• _Activity_: Set down exactly the lines in the records below that run from the line with "elem_of_seqZ. clear E1 E2. unfold demo_up_init." to the line with "split; [intros [Ha", inclusive, and nothing more.

• _Data under study_:

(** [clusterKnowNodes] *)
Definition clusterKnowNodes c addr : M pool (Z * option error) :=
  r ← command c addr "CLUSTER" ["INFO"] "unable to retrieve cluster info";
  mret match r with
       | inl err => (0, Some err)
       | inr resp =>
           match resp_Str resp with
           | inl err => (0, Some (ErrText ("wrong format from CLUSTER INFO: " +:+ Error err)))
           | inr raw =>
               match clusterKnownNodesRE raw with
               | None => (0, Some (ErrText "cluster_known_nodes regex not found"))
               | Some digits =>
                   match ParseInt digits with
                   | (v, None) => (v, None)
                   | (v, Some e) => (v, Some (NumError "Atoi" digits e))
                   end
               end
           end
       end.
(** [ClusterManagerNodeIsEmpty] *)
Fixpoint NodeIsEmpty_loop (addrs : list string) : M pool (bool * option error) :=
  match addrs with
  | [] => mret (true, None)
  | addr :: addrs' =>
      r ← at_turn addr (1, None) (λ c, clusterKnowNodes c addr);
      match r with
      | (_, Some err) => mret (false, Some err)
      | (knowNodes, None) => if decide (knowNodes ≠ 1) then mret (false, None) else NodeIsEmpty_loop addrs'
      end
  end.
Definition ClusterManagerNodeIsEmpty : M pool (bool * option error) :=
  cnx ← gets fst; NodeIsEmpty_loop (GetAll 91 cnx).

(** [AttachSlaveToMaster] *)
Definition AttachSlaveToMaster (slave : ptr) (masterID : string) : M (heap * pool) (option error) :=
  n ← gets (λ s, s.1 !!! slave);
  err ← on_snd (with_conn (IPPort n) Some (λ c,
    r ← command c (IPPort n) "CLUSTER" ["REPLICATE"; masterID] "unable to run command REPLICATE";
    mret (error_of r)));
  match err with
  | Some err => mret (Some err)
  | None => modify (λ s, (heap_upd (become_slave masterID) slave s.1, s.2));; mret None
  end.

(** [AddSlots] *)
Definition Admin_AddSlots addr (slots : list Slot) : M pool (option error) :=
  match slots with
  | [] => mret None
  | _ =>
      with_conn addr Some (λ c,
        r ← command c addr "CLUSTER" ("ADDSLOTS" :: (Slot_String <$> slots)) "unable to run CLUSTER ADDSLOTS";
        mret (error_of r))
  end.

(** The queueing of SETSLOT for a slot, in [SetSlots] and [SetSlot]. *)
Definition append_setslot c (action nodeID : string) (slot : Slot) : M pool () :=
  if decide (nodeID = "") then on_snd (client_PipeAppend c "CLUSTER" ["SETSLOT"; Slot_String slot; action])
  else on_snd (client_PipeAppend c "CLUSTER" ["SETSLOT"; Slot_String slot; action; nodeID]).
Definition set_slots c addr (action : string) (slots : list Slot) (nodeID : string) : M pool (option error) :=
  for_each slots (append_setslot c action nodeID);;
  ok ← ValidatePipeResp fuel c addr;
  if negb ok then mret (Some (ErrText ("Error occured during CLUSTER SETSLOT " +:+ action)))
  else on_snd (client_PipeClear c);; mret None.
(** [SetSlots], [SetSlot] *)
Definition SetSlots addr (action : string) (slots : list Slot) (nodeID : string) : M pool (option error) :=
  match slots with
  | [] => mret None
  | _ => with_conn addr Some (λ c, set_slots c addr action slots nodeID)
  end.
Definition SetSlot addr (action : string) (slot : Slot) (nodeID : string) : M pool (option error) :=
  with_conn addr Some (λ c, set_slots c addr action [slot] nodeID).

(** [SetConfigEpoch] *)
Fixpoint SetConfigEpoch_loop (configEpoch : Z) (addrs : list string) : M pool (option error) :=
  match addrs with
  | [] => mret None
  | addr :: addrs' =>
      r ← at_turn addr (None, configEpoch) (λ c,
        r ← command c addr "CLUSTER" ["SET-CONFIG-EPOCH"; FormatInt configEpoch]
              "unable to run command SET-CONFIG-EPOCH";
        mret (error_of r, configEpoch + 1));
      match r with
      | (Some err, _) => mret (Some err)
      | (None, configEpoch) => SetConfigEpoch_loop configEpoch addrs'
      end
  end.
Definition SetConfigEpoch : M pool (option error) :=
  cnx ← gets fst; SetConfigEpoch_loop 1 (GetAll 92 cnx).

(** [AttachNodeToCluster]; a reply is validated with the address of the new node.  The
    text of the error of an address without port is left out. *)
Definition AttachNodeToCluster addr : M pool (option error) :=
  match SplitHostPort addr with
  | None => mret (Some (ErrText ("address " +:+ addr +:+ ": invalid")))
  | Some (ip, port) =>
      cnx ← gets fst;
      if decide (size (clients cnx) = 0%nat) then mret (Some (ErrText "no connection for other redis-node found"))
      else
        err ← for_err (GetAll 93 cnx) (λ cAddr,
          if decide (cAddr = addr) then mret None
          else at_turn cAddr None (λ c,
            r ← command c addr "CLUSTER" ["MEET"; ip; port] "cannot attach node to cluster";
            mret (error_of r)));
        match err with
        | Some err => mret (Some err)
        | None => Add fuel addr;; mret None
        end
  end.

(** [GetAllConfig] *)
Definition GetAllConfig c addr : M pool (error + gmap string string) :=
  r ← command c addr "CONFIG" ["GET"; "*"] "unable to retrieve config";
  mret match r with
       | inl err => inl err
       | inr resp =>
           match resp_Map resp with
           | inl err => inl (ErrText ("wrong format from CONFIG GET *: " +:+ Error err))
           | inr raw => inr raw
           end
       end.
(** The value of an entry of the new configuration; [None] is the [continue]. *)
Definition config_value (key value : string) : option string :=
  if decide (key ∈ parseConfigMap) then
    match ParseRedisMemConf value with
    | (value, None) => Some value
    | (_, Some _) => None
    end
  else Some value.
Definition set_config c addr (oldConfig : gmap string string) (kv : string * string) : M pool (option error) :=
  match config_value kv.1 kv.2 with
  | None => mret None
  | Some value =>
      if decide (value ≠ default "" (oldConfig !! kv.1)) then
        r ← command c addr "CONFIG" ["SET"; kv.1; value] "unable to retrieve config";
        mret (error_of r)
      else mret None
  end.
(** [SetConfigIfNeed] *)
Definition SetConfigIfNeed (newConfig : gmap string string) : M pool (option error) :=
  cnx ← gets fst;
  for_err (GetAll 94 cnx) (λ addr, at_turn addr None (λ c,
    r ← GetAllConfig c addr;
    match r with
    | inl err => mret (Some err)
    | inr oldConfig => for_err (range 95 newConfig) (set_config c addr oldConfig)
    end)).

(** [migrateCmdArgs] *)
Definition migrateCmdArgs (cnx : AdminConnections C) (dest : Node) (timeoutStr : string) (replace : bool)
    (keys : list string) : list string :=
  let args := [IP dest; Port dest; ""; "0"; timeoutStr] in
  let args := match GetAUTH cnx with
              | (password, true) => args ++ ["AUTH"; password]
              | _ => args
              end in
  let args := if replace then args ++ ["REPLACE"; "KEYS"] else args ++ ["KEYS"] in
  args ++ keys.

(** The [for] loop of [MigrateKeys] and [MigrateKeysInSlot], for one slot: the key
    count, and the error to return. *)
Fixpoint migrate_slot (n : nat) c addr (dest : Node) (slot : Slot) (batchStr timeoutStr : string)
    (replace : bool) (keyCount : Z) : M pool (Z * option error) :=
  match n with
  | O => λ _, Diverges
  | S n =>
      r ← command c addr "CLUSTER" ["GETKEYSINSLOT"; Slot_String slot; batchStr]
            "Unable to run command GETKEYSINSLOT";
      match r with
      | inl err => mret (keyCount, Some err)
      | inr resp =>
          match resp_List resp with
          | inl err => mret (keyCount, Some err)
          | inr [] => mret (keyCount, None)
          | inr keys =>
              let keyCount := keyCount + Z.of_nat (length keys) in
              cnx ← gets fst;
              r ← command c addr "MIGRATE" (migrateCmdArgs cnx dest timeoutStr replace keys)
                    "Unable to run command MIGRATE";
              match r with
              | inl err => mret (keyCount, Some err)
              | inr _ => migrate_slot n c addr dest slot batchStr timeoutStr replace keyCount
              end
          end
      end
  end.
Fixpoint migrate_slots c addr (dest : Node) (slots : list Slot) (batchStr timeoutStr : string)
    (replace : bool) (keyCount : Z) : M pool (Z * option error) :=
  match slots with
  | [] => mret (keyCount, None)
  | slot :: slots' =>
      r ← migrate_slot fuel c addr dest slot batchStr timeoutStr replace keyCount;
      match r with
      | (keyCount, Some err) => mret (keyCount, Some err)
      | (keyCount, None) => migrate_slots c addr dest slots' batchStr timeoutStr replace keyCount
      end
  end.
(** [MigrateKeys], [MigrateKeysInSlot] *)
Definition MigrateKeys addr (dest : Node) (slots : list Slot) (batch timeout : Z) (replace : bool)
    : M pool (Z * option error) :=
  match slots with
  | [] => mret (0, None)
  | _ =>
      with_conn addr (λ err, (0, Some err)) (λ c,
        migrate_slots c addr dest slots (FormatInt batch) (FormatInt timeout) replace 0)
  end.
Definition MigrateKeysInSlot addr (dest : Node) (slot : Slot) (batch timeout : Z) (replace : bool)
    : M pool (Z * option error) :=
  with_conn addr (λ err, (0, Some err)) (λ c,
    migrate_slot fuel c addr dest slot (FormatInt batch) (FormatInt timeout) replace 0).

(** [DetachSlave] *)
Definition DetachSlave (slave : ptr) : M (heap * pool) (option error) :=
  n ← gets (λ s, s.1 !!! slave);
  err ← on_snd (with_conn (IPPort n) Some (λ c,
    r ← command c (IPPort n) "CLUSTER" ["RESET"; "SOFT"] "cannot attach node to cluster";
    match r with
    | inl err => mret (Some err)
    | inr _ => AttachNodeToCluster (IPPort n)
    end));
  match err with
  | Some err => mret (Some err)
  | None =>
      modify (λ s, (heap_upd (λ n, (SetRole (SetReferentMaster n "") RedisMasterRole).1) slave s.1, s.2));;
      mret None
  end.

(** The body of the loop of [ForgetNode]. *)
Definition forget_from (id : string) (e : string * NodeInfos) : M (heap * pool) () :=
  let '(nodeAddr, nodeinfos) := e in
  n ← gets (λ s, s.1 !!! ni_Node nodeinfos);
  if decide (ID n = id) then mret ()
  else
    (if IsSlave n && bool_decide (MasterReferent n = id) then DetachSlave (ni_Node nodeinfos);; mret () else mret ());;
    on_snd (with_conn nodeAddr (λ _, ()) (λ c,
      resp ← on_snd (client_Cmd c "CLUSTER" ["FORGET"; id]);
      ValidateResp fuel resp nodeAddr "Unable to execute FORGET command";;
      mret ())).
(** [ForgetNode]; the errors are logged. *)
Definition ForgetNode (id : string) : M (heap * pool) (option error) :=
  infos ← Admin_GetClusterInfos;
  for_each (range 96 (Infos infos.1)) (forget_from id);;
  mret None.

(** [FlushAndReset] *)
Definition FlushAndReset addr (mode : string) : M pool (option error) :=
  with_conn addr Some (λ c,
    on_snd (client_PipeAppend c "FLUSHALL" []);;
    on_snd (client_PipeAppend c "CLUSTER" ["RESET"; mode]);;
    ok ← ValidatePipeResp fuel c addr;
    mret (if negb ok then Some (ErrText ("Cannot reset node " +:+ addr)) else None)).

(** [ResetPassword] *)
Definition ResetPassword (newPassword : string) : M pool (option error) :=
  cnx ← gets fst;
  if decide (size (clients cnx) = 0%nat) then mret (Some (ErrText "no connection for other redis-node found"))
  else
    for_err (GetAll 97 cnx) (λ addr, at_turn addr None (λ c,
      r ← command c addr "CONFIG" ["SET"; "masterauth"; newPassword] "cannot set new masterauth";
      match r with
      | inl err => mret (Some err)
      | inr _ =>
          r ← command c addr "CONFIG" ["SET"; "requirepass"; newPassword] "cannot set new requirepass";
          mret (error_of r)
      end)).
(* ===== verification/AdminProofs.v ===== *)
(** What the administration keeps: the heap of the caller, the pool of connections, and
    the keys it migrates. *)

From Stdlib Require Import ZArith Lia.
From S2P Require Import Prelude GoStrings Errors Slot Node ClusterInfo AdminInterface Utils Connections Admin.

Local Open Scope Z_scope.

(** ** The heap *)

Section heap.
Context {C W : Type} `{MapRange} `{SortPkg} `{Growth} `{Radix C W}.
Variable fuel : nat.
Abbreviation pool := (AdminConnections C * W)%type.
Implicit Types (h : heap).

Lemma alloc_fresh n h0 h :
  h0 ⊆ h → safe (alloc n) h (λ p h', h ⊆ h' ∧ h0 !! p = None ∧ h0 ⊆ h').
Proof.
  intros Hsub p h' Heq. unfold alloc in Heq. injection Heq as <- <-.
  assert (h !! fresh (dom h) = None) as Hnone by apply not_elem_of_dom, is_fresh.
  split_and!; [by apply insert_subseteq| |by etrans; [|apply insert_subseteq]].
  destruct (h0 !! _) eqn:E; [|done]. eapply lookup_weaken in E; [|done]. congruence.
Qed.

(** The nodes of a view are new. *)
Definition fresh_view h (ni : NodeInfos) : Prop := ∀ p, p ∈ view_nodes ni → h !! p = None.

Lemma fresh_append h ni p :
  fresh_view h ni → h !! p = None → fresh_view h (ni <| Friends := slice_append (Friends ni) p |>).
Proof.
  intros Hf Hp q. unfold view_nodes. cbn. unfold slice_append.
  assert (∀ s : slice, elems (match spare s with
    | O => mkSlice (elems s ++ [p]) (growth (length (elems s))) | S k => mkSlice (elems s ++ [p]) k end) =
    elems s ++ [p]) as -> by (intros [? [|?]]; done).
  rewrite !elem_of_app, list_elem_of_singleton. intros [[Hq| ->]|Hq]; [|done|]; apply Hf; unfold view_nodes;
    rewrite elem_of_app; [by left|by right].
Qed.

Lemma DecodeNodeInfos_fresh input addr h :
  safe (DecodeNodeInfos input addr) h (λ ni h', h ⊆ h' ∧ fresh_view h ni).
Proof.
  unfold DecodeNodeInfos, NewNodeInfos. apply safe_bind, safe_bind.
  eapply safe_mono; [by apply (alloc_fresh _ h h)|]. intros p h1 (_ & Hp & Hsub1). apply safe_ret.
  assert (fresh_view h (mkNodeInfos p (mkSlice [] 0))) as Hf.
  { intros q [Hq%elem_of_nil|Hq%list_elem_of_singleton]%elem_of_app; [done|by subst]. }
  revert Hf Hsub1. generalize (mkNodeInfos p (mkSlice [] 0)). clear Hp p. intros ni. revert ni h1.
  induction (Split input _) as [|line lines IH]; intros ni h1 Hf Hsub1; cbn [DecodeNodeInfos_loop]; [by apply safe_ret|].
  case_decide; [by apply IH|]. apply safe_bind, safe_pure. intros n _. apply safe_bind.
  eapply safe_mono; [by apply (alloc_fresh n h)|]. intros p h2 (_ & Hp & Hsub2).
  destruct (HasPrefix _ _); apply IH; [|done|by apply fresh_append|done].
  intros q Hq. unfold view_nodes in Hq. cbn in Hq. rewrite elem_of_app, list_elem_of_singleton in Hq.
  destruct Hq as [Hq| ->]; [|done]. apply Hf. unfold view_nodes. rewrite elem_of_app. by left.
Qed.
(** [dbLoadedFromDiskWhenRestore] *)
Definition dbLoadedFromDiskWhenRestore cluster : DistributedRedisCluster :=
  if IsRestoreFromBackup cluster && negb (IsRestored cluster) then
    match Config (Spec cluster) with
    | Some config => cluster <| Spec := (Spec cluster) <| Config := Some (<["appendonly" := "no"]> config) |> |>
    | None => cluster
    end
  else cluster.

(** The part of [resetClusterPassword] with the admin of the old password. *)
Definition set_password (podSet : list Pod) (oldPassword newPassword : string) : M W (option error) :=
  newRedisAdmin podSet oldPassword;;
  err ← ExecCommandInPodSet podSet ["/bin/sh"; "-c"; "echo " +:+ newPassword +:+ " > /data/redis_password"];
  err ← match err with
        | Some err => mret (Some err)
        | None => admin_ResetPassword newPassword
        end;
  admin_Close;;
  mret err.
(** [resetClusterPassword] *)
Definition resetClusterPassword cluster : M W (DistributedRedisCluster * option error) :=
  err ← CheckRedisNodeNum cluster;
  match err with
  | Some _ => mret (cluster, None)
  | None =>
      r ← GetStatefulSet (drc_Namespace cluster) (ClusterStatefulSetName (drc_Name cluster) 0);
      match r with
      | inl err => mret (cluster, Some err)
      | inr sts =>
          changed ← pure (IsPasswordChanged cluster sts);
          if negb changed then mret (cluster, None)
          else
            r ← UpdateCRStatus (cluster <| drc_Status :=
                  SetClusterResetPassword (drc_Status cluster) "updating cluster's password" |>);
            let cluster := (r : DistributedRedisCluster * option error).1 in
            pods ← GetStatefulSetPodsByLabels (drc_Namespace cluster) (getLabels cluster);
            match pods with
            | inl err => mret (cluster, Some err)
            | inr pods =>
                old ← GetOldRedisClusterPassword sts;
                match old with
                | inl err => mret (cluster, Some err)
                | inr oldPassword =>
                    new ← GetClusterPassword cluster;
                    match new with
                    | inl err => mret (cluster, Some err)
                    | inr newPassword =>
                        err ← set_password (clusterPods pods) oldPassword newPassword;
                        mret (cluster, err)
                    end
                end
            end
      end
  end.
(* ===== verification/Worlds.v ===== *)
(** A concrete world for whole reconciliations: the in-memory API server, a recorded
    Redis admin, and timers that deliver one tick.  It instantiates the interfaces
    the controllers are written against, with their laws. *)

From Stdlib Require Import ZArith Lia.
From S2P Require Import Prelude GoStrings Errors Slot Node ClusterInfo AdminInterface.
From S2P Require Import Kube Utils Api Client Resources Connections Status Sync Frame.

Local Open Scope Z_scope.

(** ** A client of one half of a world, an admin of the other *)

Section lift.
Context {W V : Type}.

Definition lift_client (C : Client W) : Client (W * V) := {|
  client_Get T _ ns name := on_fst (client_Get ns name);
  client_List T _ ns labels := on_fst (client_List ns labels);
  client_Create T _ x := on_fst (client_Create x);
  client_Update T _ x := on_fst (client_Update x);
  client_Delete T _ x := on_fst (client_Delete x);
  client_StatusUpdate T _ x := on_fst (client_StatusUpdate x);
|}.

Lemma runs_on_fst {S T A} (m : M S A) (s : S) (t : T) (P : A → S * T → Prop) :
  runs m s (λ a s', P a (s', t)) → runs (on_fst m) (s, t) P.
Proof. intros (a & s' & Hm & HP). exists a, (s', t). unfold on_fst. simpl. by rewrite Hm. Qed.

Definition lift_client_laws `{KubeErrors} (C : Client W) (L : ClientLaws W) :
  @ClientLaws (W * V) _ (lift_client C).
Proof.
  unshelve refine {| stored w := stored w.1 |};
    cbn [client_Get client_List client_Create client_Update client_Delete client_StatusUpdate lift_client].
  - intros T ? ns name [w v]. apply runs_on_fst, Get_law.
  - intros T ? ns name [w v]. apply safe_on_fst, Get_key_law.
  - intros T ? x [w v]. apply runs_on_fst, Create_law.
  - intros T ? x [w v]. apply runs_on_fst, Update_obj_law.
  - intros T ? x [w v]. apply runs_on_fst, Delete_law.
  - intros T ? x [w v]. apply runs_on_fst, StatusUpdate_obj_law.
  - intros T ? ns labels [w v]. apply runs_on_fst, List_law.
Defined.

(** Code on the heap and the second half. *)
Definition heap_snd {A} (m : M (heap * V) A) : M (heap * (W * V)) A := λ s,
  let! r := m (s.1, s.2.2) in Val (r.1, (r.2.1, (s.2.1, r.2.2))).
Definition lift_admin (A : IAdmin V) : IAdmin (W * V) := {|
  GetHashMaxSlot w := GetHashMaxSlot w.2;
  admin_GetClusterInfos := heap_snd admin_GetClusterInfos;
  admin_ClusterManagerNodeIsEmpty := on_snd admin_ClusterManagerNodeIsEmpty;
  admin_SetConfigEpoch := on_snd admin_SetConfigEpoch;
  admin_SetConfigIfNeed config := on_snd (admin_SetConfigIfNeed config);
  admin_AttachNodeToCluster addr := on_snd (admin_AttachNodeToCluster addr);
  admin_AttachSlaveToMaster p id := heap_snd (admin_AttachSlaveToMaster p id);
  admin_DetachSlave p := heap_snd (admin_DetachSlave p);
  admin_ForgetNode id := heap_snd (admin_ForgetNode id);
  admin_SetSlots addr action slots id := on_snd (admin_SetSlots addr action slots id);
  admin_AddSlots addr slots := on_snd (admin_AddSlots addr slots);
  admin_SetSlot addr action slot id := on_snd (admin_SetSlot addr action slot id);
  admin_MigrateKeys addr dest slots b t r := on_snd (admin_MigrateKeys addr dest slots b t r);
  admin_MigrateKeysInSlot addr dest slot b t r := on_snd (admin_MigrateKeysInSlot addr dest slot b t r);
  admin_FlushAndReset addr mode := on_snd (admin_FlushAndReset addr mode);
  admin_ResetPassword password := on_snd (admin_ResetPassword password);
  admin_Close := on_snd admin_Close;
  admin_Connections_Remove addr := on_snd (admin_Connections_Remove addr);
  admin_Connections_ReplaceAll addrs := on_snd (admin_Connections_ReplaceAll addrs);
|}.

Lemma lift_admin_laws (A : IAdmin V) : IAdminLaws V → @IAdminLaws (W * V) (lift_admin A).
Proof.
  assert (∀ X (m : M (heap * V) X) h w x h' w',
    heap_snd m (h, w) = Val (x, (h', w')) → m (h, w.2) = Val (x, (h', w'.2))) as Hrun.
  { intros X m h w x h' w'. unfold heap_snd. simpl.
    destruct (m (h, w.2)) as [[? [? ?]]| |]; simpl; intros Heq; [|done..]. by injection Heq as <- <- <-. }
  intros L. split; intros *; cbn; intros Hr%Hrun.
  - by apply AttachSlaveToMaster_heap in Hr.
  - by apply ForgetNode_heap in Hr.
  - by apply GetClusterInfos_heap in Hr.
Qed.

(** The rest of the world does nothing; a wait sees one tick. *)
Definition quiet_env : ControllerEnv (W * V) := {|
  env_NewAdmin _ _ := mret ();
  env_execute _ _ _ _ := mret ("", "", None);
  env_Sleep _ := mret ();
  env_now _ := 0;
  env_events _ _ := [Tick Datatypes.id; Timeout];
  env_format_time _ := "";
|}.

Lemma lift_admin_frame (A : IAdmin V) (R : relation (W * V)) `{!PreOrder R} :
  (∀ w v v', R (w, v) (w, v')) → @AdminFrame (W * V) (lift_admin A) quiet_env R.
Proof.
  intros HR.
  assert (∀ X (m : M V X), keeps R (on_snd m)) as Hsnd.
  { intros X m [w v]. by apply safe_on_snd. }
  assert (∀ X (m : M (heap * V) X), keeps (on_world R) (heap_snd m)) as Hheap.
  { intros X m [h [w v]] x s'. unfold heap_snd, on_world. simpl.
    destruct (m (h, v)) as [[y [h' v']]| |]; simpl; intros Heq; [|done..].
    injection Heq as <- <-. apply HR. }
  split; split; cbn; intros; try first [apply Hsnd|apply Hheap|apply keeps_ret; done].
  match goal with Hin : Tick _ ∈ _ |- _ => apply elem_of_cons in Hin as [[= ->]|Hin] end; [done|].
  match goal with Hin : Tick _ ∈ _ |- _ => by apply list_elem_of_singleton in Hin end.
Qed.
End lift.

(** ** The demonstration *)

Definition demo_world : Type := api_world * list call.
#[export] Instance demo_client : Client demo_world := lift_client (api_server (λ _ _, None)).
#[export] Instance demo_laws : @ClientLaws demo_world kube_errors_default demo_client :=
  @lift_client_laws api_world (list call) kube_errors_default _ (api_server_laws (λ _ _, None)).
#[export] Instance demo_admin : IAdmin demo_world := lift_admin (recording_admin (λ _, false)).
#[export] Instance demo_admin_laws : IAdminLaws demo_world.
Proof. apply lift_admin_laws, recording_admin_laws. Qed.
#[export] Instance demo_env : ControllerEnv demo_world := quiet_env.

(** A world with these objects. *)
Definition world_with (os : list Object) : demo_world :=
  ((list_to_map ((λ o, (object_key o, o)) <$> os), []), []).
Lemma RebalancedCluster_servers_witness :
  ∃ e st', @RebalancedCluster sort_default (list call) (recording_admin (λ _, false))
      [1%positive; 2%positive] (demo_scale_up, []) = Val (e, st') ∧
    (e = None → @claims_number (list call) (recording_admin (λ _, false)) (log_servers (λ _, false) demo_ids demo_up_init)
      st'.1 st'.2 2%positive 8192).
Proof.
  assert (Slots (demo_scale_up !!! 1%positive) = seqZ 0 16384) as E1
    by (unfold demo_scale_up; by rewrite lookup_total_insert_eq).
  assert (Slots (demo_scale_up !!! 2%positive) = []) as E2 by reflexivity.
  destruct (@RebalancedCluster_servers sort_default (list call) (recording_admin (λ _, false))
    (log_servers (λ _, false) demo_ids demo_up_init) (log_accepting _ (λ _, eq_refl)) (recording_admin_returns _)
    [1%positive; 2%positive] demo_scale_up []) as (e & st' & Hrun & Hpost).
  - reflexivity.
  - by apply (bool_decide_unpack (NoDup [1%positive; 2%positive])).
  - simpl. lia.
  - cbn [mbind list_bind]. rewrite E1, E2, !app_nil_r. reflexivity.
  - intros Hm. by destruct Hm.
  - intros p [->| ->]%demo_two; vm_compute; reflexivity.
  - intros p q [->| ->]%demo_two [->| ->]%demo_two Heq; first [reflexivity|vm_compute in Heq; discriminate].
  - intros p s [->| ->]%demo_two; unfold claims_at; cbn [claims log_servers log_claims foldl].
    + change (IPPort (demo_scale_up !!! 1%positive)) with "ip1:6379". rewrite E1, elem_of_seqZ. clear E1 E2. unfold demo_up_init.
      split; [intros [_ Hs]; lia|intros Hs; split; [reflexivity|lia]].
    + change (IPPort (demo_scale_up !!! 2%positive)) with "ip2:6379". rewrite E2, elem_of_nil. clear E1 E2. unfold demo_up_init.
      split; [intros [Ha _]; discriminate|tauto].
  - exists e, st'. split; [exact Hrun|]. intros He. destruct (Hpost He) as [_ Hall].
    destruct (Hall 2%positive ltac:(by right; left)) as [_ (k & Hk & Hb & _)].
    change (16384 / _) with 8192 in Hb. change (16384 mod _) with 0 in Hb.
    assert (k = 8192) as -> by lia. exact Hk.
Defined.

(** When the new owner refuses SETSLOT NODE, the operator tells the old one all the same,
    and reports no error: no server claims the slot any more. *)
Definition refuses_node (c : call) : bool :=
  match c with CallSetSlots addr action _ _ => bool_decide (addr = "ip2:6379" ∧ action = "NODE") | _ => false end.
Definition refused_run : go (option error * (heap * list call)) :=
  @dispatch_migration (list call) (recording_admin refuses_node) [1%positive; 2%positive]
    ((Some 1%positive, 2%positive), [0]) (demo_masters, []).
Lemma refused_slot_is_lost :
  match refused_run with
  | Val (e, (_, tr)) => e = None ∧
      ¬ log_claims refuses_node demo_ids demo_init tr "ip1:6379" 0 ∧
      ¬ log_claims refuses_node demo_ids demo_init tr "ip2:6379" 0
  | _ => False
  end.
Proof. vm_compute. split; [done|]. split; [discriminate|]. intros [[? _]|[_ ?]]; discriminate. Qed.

• _Exercise output_:
    + change (IPPort (demo_scale_up !!! 1%positive)) with "ip1:6379". rewrite E1, elem_of_seqZ. clear E1 E2. unfold demo_up_init.
      split; [intros [_ Hs]; lia|intros Hs; split; [reflexivity|lia]].
    + change (IPPort (demo_scale_up !!! 2%positive)) with "ip2:6379". rewrite E2, elem_of_nil. clear E1 E2. unfold demo_up_init.
      split; [intros [Ha _]; discriminate|tauto].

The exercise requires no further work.